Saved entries
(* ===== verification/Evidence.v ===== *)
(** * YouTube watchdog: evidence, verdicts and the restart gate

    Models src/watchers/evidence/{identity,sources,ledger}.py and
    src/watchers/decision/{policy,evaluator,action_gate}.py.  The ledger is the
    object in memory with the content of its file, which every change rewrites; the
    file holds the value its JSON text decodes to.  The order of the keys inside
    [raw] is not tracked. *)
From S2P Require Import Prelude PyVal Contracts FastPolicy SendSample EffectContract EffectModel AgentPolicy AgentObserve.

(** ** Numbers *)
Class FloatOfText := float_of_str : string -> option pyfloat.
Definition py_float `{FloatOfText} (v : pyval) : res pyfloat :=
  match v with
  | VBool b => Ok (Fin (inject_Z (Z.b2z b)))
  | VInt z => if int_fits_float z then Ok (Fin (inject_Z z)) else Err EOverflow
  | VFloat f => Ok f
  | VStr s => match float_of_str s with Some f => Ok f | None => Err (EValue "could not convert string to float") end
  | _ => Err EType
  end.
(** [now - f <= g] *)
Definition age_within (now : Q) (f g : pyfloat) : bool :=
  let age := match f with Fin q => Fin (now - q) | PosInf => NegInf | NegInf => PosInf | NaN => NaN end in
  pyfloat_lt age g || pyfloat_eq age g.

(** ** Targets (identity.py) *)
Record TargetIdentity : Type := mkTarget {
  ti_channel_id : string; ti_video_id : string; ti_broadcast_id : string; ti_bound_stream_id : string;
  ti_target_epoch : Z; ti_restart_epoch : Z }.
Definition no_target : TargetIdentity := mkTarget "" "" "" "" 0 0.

* * *

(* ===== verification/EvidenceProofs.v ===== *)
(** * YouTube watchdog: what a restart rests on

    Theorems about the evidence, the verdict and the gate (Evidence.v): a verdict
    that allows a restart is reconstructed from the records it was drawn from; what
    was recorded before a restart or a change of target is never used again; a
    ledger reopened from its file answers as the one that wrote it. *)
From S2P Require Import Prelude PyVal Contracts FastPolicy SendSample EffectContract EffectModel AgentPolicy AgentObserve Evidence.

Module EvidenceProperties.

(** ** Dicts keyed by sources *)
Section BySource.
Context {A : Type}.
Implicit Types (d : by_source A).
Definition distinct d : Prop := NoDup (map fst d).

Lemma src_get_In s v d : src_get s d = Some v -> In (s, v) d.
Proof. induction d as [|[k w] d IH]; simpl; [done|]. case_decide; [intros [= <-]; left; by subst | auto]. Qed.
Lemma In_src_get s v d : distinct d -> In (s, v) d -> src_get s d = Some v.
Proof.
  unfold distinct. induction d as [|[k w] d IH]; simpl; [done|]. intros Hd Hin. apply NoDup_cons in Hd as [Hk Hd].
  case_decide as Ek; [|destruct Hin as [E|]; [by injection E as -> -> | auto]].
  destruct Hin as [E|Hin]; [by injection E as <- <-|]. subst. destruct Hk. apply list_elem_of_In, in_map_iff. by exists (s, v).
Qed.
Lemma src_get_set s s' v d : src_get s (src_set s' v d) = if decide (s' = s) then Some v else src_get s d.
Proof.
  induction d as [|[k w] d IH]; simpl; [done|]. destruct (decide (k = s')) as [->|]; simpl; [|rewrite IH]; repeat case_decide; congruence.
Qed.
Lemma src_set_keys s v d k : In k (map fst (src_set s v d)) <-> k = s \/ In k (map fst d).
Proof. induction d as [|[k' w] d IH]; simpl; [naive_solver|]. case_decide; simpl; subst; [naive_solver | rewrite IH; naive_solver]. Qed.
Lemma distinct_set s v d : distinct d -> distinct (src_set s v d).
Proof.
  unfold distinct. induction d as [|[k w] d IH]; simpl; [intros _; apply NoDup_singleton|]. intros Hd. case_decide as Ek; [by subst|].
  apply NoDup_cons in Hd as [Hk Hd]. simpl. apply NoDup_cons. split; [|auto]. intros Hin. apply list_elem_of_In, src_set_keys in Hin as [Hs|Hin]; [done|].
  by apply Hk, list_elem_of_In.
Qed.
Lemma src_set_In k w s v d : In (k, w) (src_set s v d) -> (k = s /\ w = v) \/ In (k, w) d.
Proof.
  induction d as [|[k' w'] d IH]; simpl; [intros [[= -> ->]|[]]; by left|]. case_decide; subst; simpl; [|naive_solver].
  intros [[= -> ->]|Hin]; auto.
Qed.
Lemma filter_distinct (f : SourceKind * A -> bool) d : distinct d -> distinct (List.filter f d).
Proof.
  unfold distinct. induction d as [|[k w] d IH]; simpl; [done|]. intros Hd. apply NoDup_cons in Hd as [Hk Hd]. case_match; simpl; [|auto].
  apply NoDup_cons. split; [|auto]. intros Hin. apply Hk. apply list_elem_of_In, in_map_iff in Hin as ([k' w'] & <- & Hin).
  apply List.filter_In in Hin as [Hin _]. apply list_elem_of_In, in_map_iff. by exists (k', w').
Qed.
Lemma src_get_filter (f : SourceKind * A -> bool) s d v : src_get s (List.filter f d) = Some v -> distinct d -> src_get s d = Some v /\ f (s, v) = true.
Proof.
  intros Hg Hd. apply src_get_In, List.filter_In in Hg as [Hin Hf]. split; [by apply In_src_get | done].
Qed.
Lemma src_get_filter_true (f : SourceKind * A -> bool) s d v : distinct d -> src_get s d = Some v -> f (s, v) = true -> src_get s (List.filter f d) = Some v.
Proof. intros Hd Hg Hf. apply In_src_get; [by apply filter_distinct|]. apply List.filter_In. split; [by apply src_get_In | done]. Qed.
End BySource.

Work request: Could you return all lines from the data above that contain the string "injection"?

Result for this exercise:
  case_decide as Ek; [|destruct Hin as [E|]; [by injection E as -> -> | auto]].
  destruct Hin as [E|Hin]; [by injection E as <- <-|]. subst. destruct Hk. apply list_elem_of_In, in_map_iff. by exists (s, v).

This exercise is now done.